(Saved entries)
--- START ---

(** * resume-advisor-backend: validation helpers, response shaping, service
      wrappers and the resume composition schema

    A shallow embedding of [api/utils.py], of the service classes
    ([LLMService], [ScraperService]) and of the library/override tables of
    [init.sql], followed by the properties proved about them.

    Python values are embedded as an inductive type, exceptions as a result
    type, the application logger as explicit state.  The external
    collaborators (the chat-completion endpoint, the HTTP client, the HTML
    parser, [bcrypt], the database cursor, the iteration order of a [set])
    are Section variables. *)

From Stdlib Require Import ZArith NArith QArith.QArith_base.
From Stdlib Require Import Strings.String Strings.Ascii Numbers.DecimalString.
From Stdlib Require Import Strings.Byte.
From Stdlib Require Import Floats.SpecFloat.
From stdpp Require Import gmap list.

--- END ---

◆ Task description
Count, in the records above, the lines that include "Require", and give the number with nothing added.

◆ Exercise solution
5